##### Task data
Lemma unread_parameters_ignored_witness :
  exists h,
    PROVIDER_HANDLERS !! UPS = Some h /\
    handle_request h "create_shipment"
      (py_dict [("origin_address", VStr "1 Main St"); ("weight", VInt 3)]) None []
    = handle_request h "create_shipment" ∅ None [].
Proof.
  apply (unread_parameters_ignored UPS "create_shipment"
           (py_dict [("origin_address", VStr "1 Main St"); ("weight", VInt 3)]) ∅ None []).
  intros key Hin. vm_compute in Hin. by apply elem_of_nil in Hin.
Defined.

(** X9: a parameter that a handler branch reads and that the bag holds comes
    back in the result unchanged, whatever its type and also when it is null,
    under its own key ([contact_id] and [account_id] under [id]). *)
Theorem read_parameter_echoed
    (P : Provider) (A : string) (parameters : gmap string PyVal)
    (creds : option (gmap string string)) (tr : list Event)
    (key : string) (v : PyVal) :
  key ∈ consumed_keys P A ->
  parameters !! key = Some v ->
  exists h result,
    PROVIDER_HANDLERS !! P = Some h /\
    fst (handle_request h A parameters creds tr) = Return result /\
    result !! echo_key key = Some v.
Proof.
  intros Hin Hv.
  destruct P; [exists SalesforceHandler | exists UPSHandler];
    cbn in *; unfold bind, sleep, emit; cbn; eqb_cases A; cbn in Hin;
    repeat (apply elem_of_cons in Hin as [-> | Hin]);
    try (by apply elem_of_nil in Hin);
    eexists;
    (split; [first [apply lookup_SALESFORCE | apply lookup_UPS] |]);
    (split; [reflexivity |]);
    unfold get_default; rewrite Hv; cbn [default echo_key String.eqb Ascii.eqb Bool.eqb];
    dict_lookup.
Qed.

Lemma read_parameter_echoed_witness :
  exists h result,
    PROVIDER_HANDLERS !! SALESFORCE = Some h /\
    fst (handle_request h "update_contact"
           (py_dict [("contact_id", VNone)]) None []) = Return result /\
    result !! echo_key "contact_id" = Some VNone.
Proof.
  apply (read_parameter_echoed SALESFORCE "update_contact"
           (py_dict [("contact_id", VNone)]) None [] "contact_id" VNone).
  - vm_compute. apply list_elem_of_here.
  - vm_compute. reflexivity.
Defined.

(** ** More on the credential check *)

(** X10: the check looks only at the keys of the auth type: credentials that
    pass still pass when further keys are added to them. *)
Theorem extra_credentials_keep_passing
    (auth_type : option AuthType) (credentials credentials' : gmap string string) :
  credentials ⊆ credentials' ->
  truthy (_validate_auth_credentials auth_type credentials) = true ->
  truthy (_validate_auth_credentials auth_type credentials') = true.
Proof.
  intros Hsub.
  assert (Hget : forall key, truthy (get_str credentials key) = true ->
                             truthy (get_str credentials' key) = true).
  { intros key. rewrite !truthy_get_str. intros (s & Hs & Hne).
    exists s. split; [| done]. by eapply lookup_weaken. }
  assert (Hsome : forall key, is_Some (credentials !! key) ->
                              is_Some (credentials' !! key)).
  { intros key [s Hs]. exists s. by eapply lookup_weaken. }
  destruct auth_type as [[] |]; unfold _validate_auth_credentials.
  - unfold py_and.
    destruct (truthy (get_str credentials "username")) eqn:Hu.
    + rewrite (Hget _ Hu). apply Hget.
    + intros Hf. rewrite Hf in Hu. discriminate.
  - rewrite !is_not_None_get_str. cbn [truthy].
    rewrite !bool_decide_eq_true. apply Hsome.
  - rewrite !is_not_None_get_str. cbn [truthy].
    rewrite !bool_decide_eq_true. apply Hsome.
  - done.
Qed.

Lemma extra_credentials_keep_passing_witness :
  truthy (_validate_auth_credentials (Some PASSWORD)
            (<["api_key" := ""]> {["username" := "u"; "password" := "p"]})) = true.
Proof.
  apply (extra_credentials_keep_passing (Some PASSWORD)
           {["username" := "u"; "password" := "p"]}
           (<["api_key" := ""]> {["username" := "u"; "password" := "p"]})).
  - apply insert_subseteq. vm_compute. reflexivity.
  - vm_compute. reflexivity.
Defined.

(** ** Providers *)

Lemma Provider_of_value_iff (value : string) (p : Provider) :
  Provider_of_value value = Some p <-> Provider_value p = value.
Proof.
  unfold Provider_of_value, Provider_members. cbn [List.find Provider_value].
  destruct (String.eqb_spec "salesforce" value) as [<- | H1].
  - destruct p; split; done.
  - destruct (String.eqb_spec "ups" value) as [<- | H2].
    + destruct p; split; done.
    + destruct p; split; done.
Qed.

(** X11: the lookup by value inverts [.value]: a string decodes to a
    provider exactly when it is that provider's value, so distinct providers
    have distinct values and any other string (another case, a provider that
    does not exist) is refused. *)
Theorem Provider_of_value_spec (value : string) (p : Provider) :
  (Provider_of_value value = Some p <-> Provider_value p = value) /\
  Provider_of_value (Provider_value p) = Some p /\
  (Provider_of_value value = None <-> forall q, Provider_value q <> value).
Proof.
  split; [apply Provider_of_value_iff | split; [by apply Provider_of_value_iff |]].
  split.
  - intros Hnone q Hq. apply Provider_of_value_iff in Hq. congruence.
  - intros Hall. destruct (Provider_of_value value) as [q |] eqn:Hq; [| done].
    apply Provider_of_value_iff in Hq. by destruct (Hall q).
Qed.

Example invalid_provider_refused : Provider_of_value "invalid_provider" = None.
Proof. reflexivity. Qed.

(** X12: the providers the root endpoint advertises are exactly the strings
    that decode to a provider with a registered handler, so every advertised
    provider can be routed and every routable provider is advertised. *)
Theorem root_advertises_routable_providers (tr : list Event) :
  exists info,
    root tr = (Return info, tr) /\
    forall value : string,
      value ∈ from_option strings_of [] (info !! "available_providers")
      <-> exists p h,
            Provider_of_value value = Some p /\ PROVIDER_HANDLERS !! p = Some h.
Proof.
  eexists. split; [reflexivity |].
  intros value.
  replace (from_option strings_of [] _) with ["salesforce"; "ups"] by (vm_compute; reflexivity).
  split.
  - intros Hin.
    apply elem_of_cons in Hin as [-> | Hin];
      [exists SALESFORCE, SalesforceHandler; split; [reflexivity | apply lookup_SALESFORCE] |].
    apply elem_of_cons in Hin as [-> | Hin];
      [exists UPS, UPSHandler; split; [reflexivity | apply lookup_UPS] |].
    by apply elem_of_nil in Hin.
  - intros (p & h & Hp & _).
    apply (proj1 (Provider_of_value_iff value p)) in Hp. subst value.
    destruct p; [apply list_elem_of_here | apply list_elem_of_further, list_elem_of_here].
Qed.
Definition BaseModule_handle_request (request : Request)
  : Op BaseModule_attrs Response :=
  fun s =>
    (Ok (Response_init
           (Request_id request)
           (PBool false)
           PNone
           (PDict [("code", PStr "not_implemented");
                   ("message",
                    PStr (not_implemented_message (Request_action request)))])
           PNone),
     s).

Definition BaseModule_handle_event (event : Event)
  : Op BaseModule_attrs bool :=
  fun s => (Ok false, s).

#[export] Instance BaseModule : Module BaseModule_attrs := {
  init := Module_init;
  start := Module_start;
  stop := BaseModule_stop;
  get_info := BaseModule_get_info;
  handle_request := BaseModule_handle_request;
  handle_event := BaseModule_handle_event;
  check_health := Module_check_health
}.

End Clock.

(** ** [ModuleRunner] *)

Inductive loop_step : Type :=
| Continue
| Break.

Section ModuleRunner.

Variable time_source : nat -> Q.

(** [json.loads]: the decoded value, or the text of the [JSONDecodeError]. *)
Variable json_loads : string -> result jsonval.

(** [os.environ] *)
Variable environ : list (string * string).

Context {X : Type} {module : Module X}.

(** [os.environ.get(key, default)] *)
Definition environ_get (key default : string) : string :=
  match find (fun kv => fst kv =? key) environ with
  | Some kv => snd kv
  | None => default
  end.

Definition send_response (response : Response) : Py X unit :=
  response_json <- lift_result (json_dumps (PDict (Response_to_dict response)));;
  print "KENNEL_RESPONSE" response_json.

Definition send_event_response (event_id : pyval) (success : bool)
  : Py X unit :=
  let response := PDict [("event_id", event_id); ("success", PBool success)] in
  response_json <- lift_result (json_dumps response);;
  print "KENNEL_EVENT_RESPONSE" response_json.

Definition send_health_response (health : HealthStatus) : Py X unit :=
  let response := HealthStatus_to_dict health in
  response_json <- lift_result (json_dumps response);;
  print "KENNEL_HEALTH_RESPONSE" response_json.

Definition send_error_response (error : string) : Py X unit :=
  let response := PDict [("error", PStr error)] in
  response_json <- lift_result (json_dumps response);;
  print "KENNEL_ERROR" response_json.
##########
Aim of the task
Copy out the lines above word for word, stopping after the line containing "(split; [first [apply".

Result below
Lemma unread_parameters_ignored_witness :
  exists h,
    PROVIDER_HANDLERS !! UPS = Some h /\
    handle_request h "create_shipment"
      (py_dict [("origin_address", VStr "1 Main St"); ("weight", VInt 3)]) None []
    = handle_request h "create_shipment" ∅ None [].
Proof.
  apply (unread_parameters_ignored UPS "create_shipment"
           (py_dict [("origin_address", VStr "1 Main St"); ("weight", VInt 3)]) ∅ None []).
  intros key Hin. vm_compute in Hin. by apply elem_of_nil in Hin.
Defined.

(** X9: a parameter that a handler branch reads and that the bag holds comes
    back in the result unchanged, whatever its type and also when it is null,
    under its own key ([contact_id] and [account_id] under [id]). *)
Theorem read_parameter_echoed
    (P : Provider) (A : string) (parameters : gmap string PyVal)
    (creds : option (gmap string string)) (tr : list Event)
    (key : string) (v : PyVal) :
  key ∈ consumed_keys P A ->
  parameters !! key = Some v ->
  exists h result,
    PROVIDER_HANDLERS !! P = Some h /\
    fst (handle_request h A parameters creds tr) = Return result /\
    result !! echo_key key = Some v.
Proof.
  intros Hin Hv.
  destruct P; [exists SalesforceHandler | exists UPSHandler];
    cbn in *; unfold bind, sleep, emit; cbn; eqb_cases A; cbn in Hin;
    repeat (apply elem_of_cons in Hin as [-> | Hin]);
    try (by apply elem_of_nil in Hin);
    eexists;
    (split; [first [apply lookup_SALESFORCE | apply lookup_UPS] |]);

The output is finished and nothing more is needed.